Dáil debates
Wednesday, 30 April 2025
Special Education: Motion [Private Members]
4:00 am
Liam Quaide (Cork East, Social Democrats)
I very much commend the Labour Party on its motion. We have a situation in this country where families are increasingly having to become almost full-time campaigners for their children's basic needs because of a failure by successive Governments to forward plan. The impact of this failure on the families of children with additional needs is immense. It is bringing many parents to breaking point.
Transitioning to primary or secondary school is a very significant stage in any child's journey through life. It can involve many challenges around fitting in with peers, adapting to a different structure of study and generally moving forward in his or her development. For a child with additional needs, even in the best of circumstances where supports are in place and there is a good school near home, the challenges are often far greater. What we see throughout the country are children making that momentous step into primary and secondary school with no clarity for many months in advance regarding where they will attend school or how long their school commute will be. There are huge quality of life implications for those children and their families, including mental health implications.

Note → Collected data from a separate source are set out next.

Lemma evalPipe_call_stage_prepends_witness :
  pipeStage Std.X (Evaluate Std.X 3) Run.evaluator Run.background 0
    (ast.Call (ast.Ident "sub") [ast.Int 10]) 0 (object.Int 5) Run.ready
  = Done (inr (object.Int (-5)))
      (emit (EvEval (ast.Int 10) 0) (emit (EvEval (ast.Ident "sub") 0) Run.ready)).
Proof.
  destruct (evalPipe_call_stage_prepends Std.X (Evaluate Std.X 3) Run.evaluator
              Run.background 0 0 (object.Int 5) Run.ready [ast.Int 10]
              [object.Int 10] (emit (EvEval (ast.Ident "sub") 0) Run.ready)
              (emit (EvEval (ast.Int 10) 0)
                 (emit (EvEval (ast.Ident "sub") 0) Run.ready)))
    as (H & _).
  - discriminate.
  - reflexivity.
  - by intros a [= <-].
  - etrans; [apply (H (ast.Ident "sub") (object.Builtin 1)); reflexivity |].
    reflexivity.
Defined.

(** ** Error propagation, the remaining constructs *)

Section PropagationRest.

Variable X : Externs.
Variable E : Eval.
Variable e : Evaluator.
Variable ctx : Context.

Lemma forLoop_post_error k c body post fs ls lv st st1 cv st2 rt st3 p msg st' :
  scope.Clear ls st = Done tt st1 ->
  E e ctx c fs st1 = Done cv st2 ->
  object.IsError cv = false -> cv <> object.GoNil -> IsTruthy X cv = true ->
  E e ctx body ls st2 = Done rt st3 ->
  object.IsError rt = false ->
  (forall keyword value, rt = object.Control keyword value ->
                         keyword <> "break" /\ keyword <> "return") ->
  post <> ast.GoNil ->
  E e ctx post fs st3 = Done (object.Error p msg) st' ->
  forLoop X E e ctx (S k) c body post fs ls lv st = Done (object.Error p msg) st'.
Proof.
  intros H1 H2 Hne Hnil Ht H3 Hrt Hctl Hpost H4. simpl. run_hyps. rewrite Hne.
  unfold method.
  assert (Hrun : forall v, (match post with
            | ast.GoNil => forLoop X E e ctx k c body post fs ls v
            | _ => do res <- E e ctx post fs;
                   if object.IsError res then ret res
                   else forLoop X E e ctx k c body post fs ls v
            end) st3 = Done (object.Error p msg) st').
  { intros v. destruct post; try congruence; by run_with H4. }
  destruct cv; try congruence; unfold ret; rewrite Ht, H3;
    destruct rt; try discriminate; try apply Hrun;
    destruct (Hctl _ _ eq_refl) as [Hb Hr];
    rewrite !decide_False by assumption; apply Hrun.
Qed.

Lemma evalFor_simple_body_error k fle c body post s st st1 p msg st' :
  IsSimpleLoop X fle = true ->
  scope.Clear (loopScope st) (forEntered s st) = Done tt st1 ->
  E e ctx body (loopScope st) st1 = Done (object.Error p msg) st' ->
  evalFor X E e ctx (S k) fle ast.GoNil c body post s st
    = Done (object.Error p msg) st'.
Proof.
  intros Hs H1 H2. rewrite evalFor_enter. unfold bind, ret. rewrite Hs.
  by apply evalSimpleForLoop_error with st1.
Qed.

Lemma evalPipe_stage_error first pre expr post s st a0 st0 a st1 p msg st' :
  E e ctx first s st = Done a0 st0 ->
  object.IsError a0 = false ->
  pipeThrough X E e ctx 0 pre s a0 st0 = Done (inr a) st1 ->
  pipeStage X E e ctx (length pre) expr s a st1 = Done (inl (object.Error p msg)) st' ->
  evalPipe X E e ctx (first :: pre ++ expr :: post) s st = Done (object.Error p msg) st'.
Proof.
  intros H1 H2 H3 H4.
  rewrite (evalPipe_stage X E e ctx first pre expr post s st a0 st0 a st1 H1 H2 H3).
  by run_with H4.
Qed.

Lemma pipeStage_call_function_error i function arguments s nextArg st p msg st' :
  E e ctx function s st = Done (object.Error p msg) st' ->
  pipeStage X E e ctx i (ast.Call function arguments) s nextArg st
    = Done (inl (object.Error p msg)) st'.
Proof. intros H. by rewrite (pipeStage_call _ _ _ _ _ _ _ _ _ _ _ _ H). Qed.

Lemma pipeStage_call_argument_error i function arguments s nextArg st f st1 p msg st' :
  E e ctx function s st = Done f st1 ->
  object.IsError f = false ->
  arguments <> [] ->
  evalExpressions X E e ctx arguments s st1 = Done [object.Error p msg] st' ->
  pipeStage X E e ctx i (ast.Call function arguments) s nextArg st
    = Done (inl (object.Error p msg)) st'.
Proof.
  intros H Hf Hne Hargs. rewrite (pipeStage_call _ _ _ _ _ _ _ _ _ _ _ _ H), Hf.
  unfold bind. by rewrite (pipeArguments_error _ _ _ _ _ _ _ _ _ _ Hne Hargs).
Qed.

Lemma pipeStage_object_error i obj call s nextArg st p msg st' :
  E e ctx obj s st = Done (object.Error p msg) st' ->
  pipeStage X E e ctx i (ast.ObjectCall obj call) s nextArg st
    = Done (inl (object.Error p msg)) st'.
Proof. intros H. unfold pipeStage. by run_with H. Qed.

Lemma pipeStage_bare_error i expr s nextArg st p msg st' :
  isBare expr = true ->
  E e ctx expr s st = Done (object.Error p msg) st' ->
  pipeStage X E e ctx i expr s nextArg st = Done (inl (object.Error p msg)) st'.
Proof. intros Hb H. by rewrite (pipeStage_bare _ _ _ _ _ _ _ _ _ _ _ Hb H). Qed.
(** No segment has the separator in it. *)
Definition no_sep (c : N) (segs : list pstr) : Prop :=
  Forall (fun s => contains c s = false) segs.

(** The value that the last segment setting [k] gives it. *)
Definition last_value (k : pstr) (segs : list pstr) : option pstr :=
  match List.filter (has_key k) (rev segs) with
  | p :: _ => snd <$> key_value p
  | [] => None
  end.

(** Each required key is set by exactly one segment, to a value that is
    not empty. *)
Definition keys_once (segs : list pstr) : bool :=
  forallb (fun k =>
             match List.filter (has_key k) segs with
             | [p] => match key_value p with
                      | Some (_, _ :: _) => true
                      | _ => false
                      end
             | _ => false
             end) required.

(** The text handed to [int()]: the value of NS, or of the serial line of
    the old format. *)
Definition serial_text `{Unicode} (raw : pstr) : option pstr :=
  let raw := strip raw in
  if contains c_pipe raw && contains c_eq raw then
    build_data (split_on c_pipe raw) !! k_NS
  else
    let lines := legacy_lines raw in
    match py_or (pick lines p_num_de_serie)
            (py_or (pick lines p_n_de_serie) (pick lines p_no_de_serie)) with
    | Ok ns => ns
    | Raise _ => None
    end.

(** The shape YYYY-MM-DD: ten characters, digits but for the two hyphens. *)
Definition is_digit (c : N) : bool := in_range 48 57 c.
Definition iso_shape (s : pstr) : bool :=
  match s with
  | [y1; y2; y3; y4; h1; m1; m2; h2; d1; d2] =>
      forallb is_digit [y1; y2; y3; y4; m1; m2; d1; d2]
      && (h1 =? c_minus) && (h2 =? c_minus)
  | _ => false
  end.

(** A text that survives the new format as a value: not empty, without a
    pipe, without whitespace at either end. *)
Definition clean (s : pstr) : Prop :=
  s <> [] /\ contains c_pipe s = false /\ strip s = s.

(** The number a run of decimal digits stands for, read after [acc]. *)
Definition dec_step (acc c : N) : N := 10 * acc + (c - 48).
Definition dec_value (acc : N) (digits : pstr) : N := fold_left dec_step digits acc.

(** Digits and hyphens. *)
Definition plain (c : N) : bool := is_digit c || (c =? c_minus).

(** All the text fields of a record are filled in. *)
Definition populated (r : scan) : Prop :=
  descripcion r <> [] /\ id_producto r <> [] /\ lote r <> []
  /\ creacion r <> [] /\ vencimiento r <> [].

(** A record whose six values can be bound to the [INSERT]: the serial
    is within the signed 64-bit range and no text has a lone surrogate. *)
Definition bindable (r : scan) : bool :=
  int64 (nro_serie r)
  && encodable (descripcion r) && encodable (id_producto r)
  && encodable (lote r) && encodable (creacion r)
  && encodable (vencimiento r).

(** ** The table view and the dates printed on a label *)

(** [refresh_table]: the view is emptied, then filled with the latest rows,
    oldest first; the caption tells how many rows are shown. *)
Definition refresh_table (db : store) (limit : Z) : list scan * pstr :=
  let rows := fetch_latest_scans db limit in
  (rev rows,
   str "Mostrando " ++ str_N (N.of_nat (length rows))
   ++ str " registros (" ++ 250 :: str "ltimos)").

(** [strftime("%d/%m/%y")], the form of [fecha_str] and
    [fecha_venc_str]. *)
Definition fecha_str (d : date) : pstr :=
  pad 2 (day d) ++ c_slash :: pad 2 (month d) ++ c_slash :: pad 2 (year d mod 100).

(** A day of the calendar. *)
Definition valid_date (d : date) : bool :=
  (1 <=? month d) && (month d <=? 12)
  && (1 <=? day d) && (day d <=? days_in_month (year d) (month d)).

(** The check of one date, for the years from 1969 on. *)
Definition date_round_trip_check `{Unicode} (k m dd : N) : bool :=
  let d := {| year := 1969 + k; month := m; day := dd |} in
  if valid_date d then
    bool_decide (normalize_date (fecha_str d) = isoformat d)
    && match strptime_dmy (fecha_str d) with
       | Some d' => (year d' =? year d) && (month d' =? month d)
                    && (day d' =? day d)
       | None => false
       end
  else true.

(** The prefixes [pick] is called with. *)
Definition legacy_prefixes : list pstr :=
  [p_num_de_serie; p_n_de_serie; p_no_de_serie; p_id_producto; p_lote;
   p_creacion; p_creacion_ac; p_vencimiento].

(** A line that starts with one of [known_prefixes], case apart. *)
Definition known_line `{Unicode} (l : pstr) : bool :=
  existsb (startswith (lower l)) known_prefixes.

(** The columns of the uniqueness constraint. *)
Definition triple (r : scan) : pstr * Z * pstr :=
  (id_producto r, nro_serie r, lote r).

(** ** Sample inputs *)

Definition nl (a b : pstr) : pstr := a ++ c_nl :: b.

Definition ex_primary : pstr := Eval cbv in
  str "NS=000001|PRD=12|DSC=Bolsa 5kg|LOT=090226|FEC=2026-02-09|VTO=2026-08-09".
(** The same triple with another description and other dates. *)
Definition ex_same_triple : pstr := Eval cbv in
  str "VTO=2027-01-01|FEC=2026-07-01|LOT=090226|DSC=Otra bolsa|PRD=12|NS=1".
Definition ex_second : pstr := Eval cbv in
  str "NS=000002|PRD=12|DSC=Bolsa 5kg|LOT=090226|FEC=2026-02-09|VTO=2026-08-09".
Definition ex_third : pstr := Eval cbv in
  str "NS=000003|PRD=12|DSC=Bolsa 5kg|LOT=090226|FEC=2026-02-09|VTO=2026-08-09".
Definition ex_missing_vto : pstr := Eval cbv in
  str "NS=000001|PRD=12|DSC=Bolsa 5kg|LOT=090226|FEC=2026-02-09".
Definition ex_negative : pstr := Eval cbv in
  str "NS=-5|PRD=12|DSC=Bolsa 5kg|LOT=090226|FEC=2026-02-09|VTO=2026-08-09".
Definition ex_legacy : pstr := Eval cbv in
  nl (str "N de serie: 000002") (nl (str "ID producto: 7")
    (nl (str "Detergente X") (nl (str "Lote: 100125")
      (nl (str "Creacion: 10/01/25") (str "Vencimiento: 10/07/25"))))).
(** An old label whose lot line has no colon. *)
Definition ex_legacy_no_colon : pstr := Eval cbv in
  nl (str "N de serie: 000002") (nl (str "ID producto: 7")
    (nl (str "Detergente X") (nl (str "Lote 100125")
      (nl (str "Creacion: 10/01/25") (str "Vencimiento: 10/07/25"))))).
(** A newline, then a word. *)
Definition ex_leading_newline : pstr := Eval cbv in c_nl :: str "abc".

(** The segments of [ex_primary]. *)
Definition ex_segs : list pstr := Eval cbv in split_on c_pipe ex_primary.

(** A description of 92 characters whose 90th is a space. *)
Definition ex_long_description : pstr := Eval cbv in
  repeat 97 89 ++ c_space :: str "bc".

Definition ex_date : date := {| year := 2026; month := 2; day := 9 |}.
(** C10: the fallback detector's result does not depend on the configured
    confidence threshold, called directly or through [detect] on a server
    without a backend. *)
Theorem fallback_ignores_threshold `{RT : Runtime}
  (self : ObjectDetectionServer) (image : rgb_image) (t1 t2 start_time now : Q) :
  session self = None ->
  fallback_detection (set_confidence_threshold self t1) image
  = fallback_detection (set_confidence_threshold self t2) image
  /\ fst (detect start_time now image (set_confidence_threshold self t1))
     = fst (detect start_time now image (set_confidence_threshold self t2)).
Proof.
  intros Hsession. split; [reflexivity|].
  unfold detect, detect_try, bindE, get, lift, dispatch.
  cbn [set_confidence_threshold session]. rewrite Hsession.
  change (fallback_detection (set_confidence_threshold self t1) image)
    with (fallback_detection self image).
  change (fallback_detection (set_confidence_threshold self t2) image)
    with (fallback_detection self image).
  now destruct (fallback_detection self image).
Qed.

Lemma fallback_ignores_threshold_witness :
  fallback_detection (RT := Reference.runtime)
    (set_confidence_threshold Reference.fallback_server (1 # 10)) red_square_image
  = fallback_detection (RT := Reference.runtime)
      (set_confidence_threshold Reference.fallback_server (99 # 100)) red_square_image.
Proof.
  apply (fallback_ignores_threshold (RT := Reference.runtime)
           Reference.fallback_server red_square_image (1 # 10) (99 # 100) 0 1).
  reflexivity.
Defined.

End FallbackClaims.

(* ================================================================== *)
(** ** Detection Session: claims C4 and C9, and the witness of C5 *)
(* ================================================================== *)

Section SessionClaims.
Import Float.

Lemma preprocess_image_letterbox_witness :
  preprocess_image (RT := Reference.runtime)
    (Reference.small_model_server Reference.no_session) tiny_image
  = inr (to_tensor (centered_on_gray 8 8 0 1 8 5 tiny_resized),
         tiny_scale, (0, 1)%Z).
Proof.
  destruct (preprocess_image_letterbox (RT := Reference.runtime)
              (Reference.small_model_server Reference.no_session)
              tiny_image tiny_resized 2 3 8 8 tiny_scale 8 5)
    as (_ & _ & _ & _ & Hrun).
  - reflexivity.
  - reflexivity.
  - unfold max_dim. lia.
  - unfold max_dim. lia.
  - unfold max_dim. lia.
  - unfold max_dim. lia.
  - vm_compute. reflexivity.
  - vm_compute. reflexivity.
  - split; [reflexivity | repeat constructor].
  - exact Hrun.
Defined.

(** C4, as stated, fails: when the dispatched path raises, here a backend
    whose [run] fails, [detect] returns the empty list and leaves both
    counters as they were, although a quarter of a second went by. *)
Lemma detect_failure_uncounted_counterexample :
  let self := Reference.small_model_server Reference.failing_session in
  let after := detect (RT := Reference.runtime) 100 (401 # 4) tiny_image self in
  fst after = []
  /\ inference_count (snd after) = inference_count self
  /\ inference_count (snd after) <> (inference_count self + 1)%Z
  /\ total_inference_time (snd after) = total_inference_time self.
Proof.
  vm_compute. repeat split; discriminate.
Qed.

(** C4 (amended): [detect] never raises.  When the dispatched path returns
    (the decoder's own failures included, which it turns into an empty
    list), [detect] returns its detections, increments [inference_count] by
    exactly 1 and adds the elapsed time to [total_inference_time]; when the
    dispatched path raises, [detect] returns the empty list and leaves both
    counters unchanged. *)
Theorem detect_counts_completed_calls `{RT : Runtime} (start_time now : Q)
  (image : rgb_image) (self : ObjectDetectionServer) :
  let after := detect start_time now image self in
  match dispatch self image with
  | inr detections =>
      fst after = detections
      /\ inference_count (snd after) = (inference_count self + 1)%Z
      /\ total_inference_time (snd after)
         = fl64 (total_inference_time self + fl64 (now - start_time))
  | inl _ =>
      fst after = []
      /\ inference_count (snd after) = inference_count self
      /\ total_inference_time (snd after) = total_inference_time self
  end.
Proof.
  unfold detect, detect_try, bindE, get, lift, modify, pure.
  destruct (dispatch self image) as [e|detections]; cbn; repeat split.
Qed.

(** C9: [detect] changes no field of the server other than
    [inference_count] and [total_inference_time]. *)
Theorem detect_preserves_configuration `{RT : Runtime} (start_time now : Q)
  (image : rgb_image) (self : ObjectDetectionServer) :
  let after := snd (detect start_time now image self) in
  confidence_threshold after = confidence_threshold self
  /\ input_shape after = input_shape self
  /\ model_path after = model_path self
  /\ session after = session self
  /\ class_names after = class_names self
  /\ input_name after = input_name self.
Proof.
  unfold detect, detect_try, bindE, get, lift, modify, pure.
  destruct (dispatch self image) as [e|detections]; cbn; repeat split.
Qed.

End SessionClaims.

(* ================================================================== *)
(** ** More on the decoder *)
(* ================================================================== *)

Section DecoderExtras.

(** X1: every detection the decoder returns has a lower corner that is not
    negative and an upper corner that does not exceed 1. *)
Theorem decoder_corners_clamped_on_one_side `{RT : Runtime}
  (self : ObjectDetectionServer) (outputs : list ndarray3)
  (original_shape : Z * Z) (scale : Q) (padding : Z * Z) (d : Detection) :
  In d (postprocess_detections self outputs original_shape scale padding) ->
  0 <= xmin d /\ 0 <= ymin d /\ xmax d <= 1 /\ ymax d <= 1.
Proof.
  intros Hin.
  exact (decoder_clamps_one_side self outputs original_shape scale padding d Hin).
Qed.

Lemma decoder_corners_clamped_on_one_side_witness :
  0 <= xmin padding_box_detection /\ 0 <= ymin padding_box_detection
  /\ xmax padding_box_detection <= 1 /\ ymax padding_box_detection <= 1.
Proof.
  apply (decoder_corners_clamped_on_one_side (RT := Reference.runtime)
           (Reference.server_with Reference.no_session)
           box_in_padding (640, 480)%Z 1 (80, 0)%Z padding_box_detection).
  vm_compute. left. reflexivity.
Defined.





(** X3: the decoder reads the first batch entry of the first output only,
    and returns at most one detection per row of it, in row order. *)
Theorem decoder_reads_first_batch_entry `{RT : Runtime}
  (self : ObjectDetectionServer) (predictions : ndarray2) (batch : ndarray3)
  (outs : list ndarray3) (original_shape : Z * Z) (scale : Q) (padding : Z * Z) :
  postprocess_detections self ((predictions :: batch) :: outs)
    original_shape scale padding
  = postprocess_detections self [[predictions]] original_shape scale padding
  /\ (length (postprocess_detections self ((predictions :: batch) :: outs)
                original_shape scale padding)
      <= length (rows predictions))%nat
  /\ exists kept,
       postprocess_detections self ((predictions :: batch) :: outs)
         original_shape scale padding
       = map (row_detection self original_shape scale padding)
             (filter kept (rows predictions)).
Proof.
  rewrite !postprocess_detections_eq.
  split; [reflexivity|].
  destruct (5 <? ncols predictions)%nat.
  - split.
    + rewrite length_map. unfold survivors.
      eapply Nat.le_trans; [apply filter_length_le|]. apply filter_length_le.
    + exists (fun r =>
                Qltb (Float.round np_dtype (confidence_threshold self))
                     (object_confidence r)
                && Qltb (Float.round np_scalar (confidence_threshold self))
                        (final_confidence r)).
      unfold survivors. f_equal.
      induction (rows predictions) as [|r l IH]; cbn [filter]; [reflexivity|].
      destruct (Qltb (Float.round np_dtype (confidence_threshold self))
                     (object_confidence r));
        cbn [filter andb]; [|exact IH].
      destruct (Qltb (Float.round np_scalar (confidence_threshold self))
                     (final_confidence r));
        now rewrite IH.
  - split; [cbn; lia|].
    exists (fun _ => false).
    induction (rows predictions) as [|r l IH]; cbn; [reflexivity | exact IH].
Qed.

We are seeing children dislocated from their communities for their schooling at a very sensitive stage of development, as a result of which their parents come under enormous additional strain. We need an emergency response to the crisis in special education. We need to see special education placements and staff funded on a systematic per population basis, not according to whether there happens to be a group of families in a position to campaign for a school in their local area over many years. In some cases, the children of those campaigners will have aged out by the time the school materialises. This haphazard way of planning for our communities, where we have a patchwork of school placements that are repeatedly over capacity and under-resourced has to end.
Other aspects of our special education system add immense unnecessary stress and tedium to parents who are already under so much pressure. These need to be addressed urgently. The advocacy group Families Unite for Services and Support, FUSS, has highlighted, for instance, the administrative burden of not having a centralised application process. That means some families are forced to fill out multiple lengthy application forms because each school has autonomy over its enrolments. FUSS, which is made up of parents of children with disabilities, has done enormously valuable work in this area, drawing on its experience of navigating a broken system, and has set out a range of actions that the Government could pursue to resolve the interconnected crises across disability services and special education. FUSS has backed that up with extensive data and in-depth analysis. The Minister and Minister of State could relieve themselves of much of the burden on their shoulders if they were to give FUSS, and ground-level clinicians, teaching staff and SNA representative groups, leading consultative roles in reforming our special education and disability services.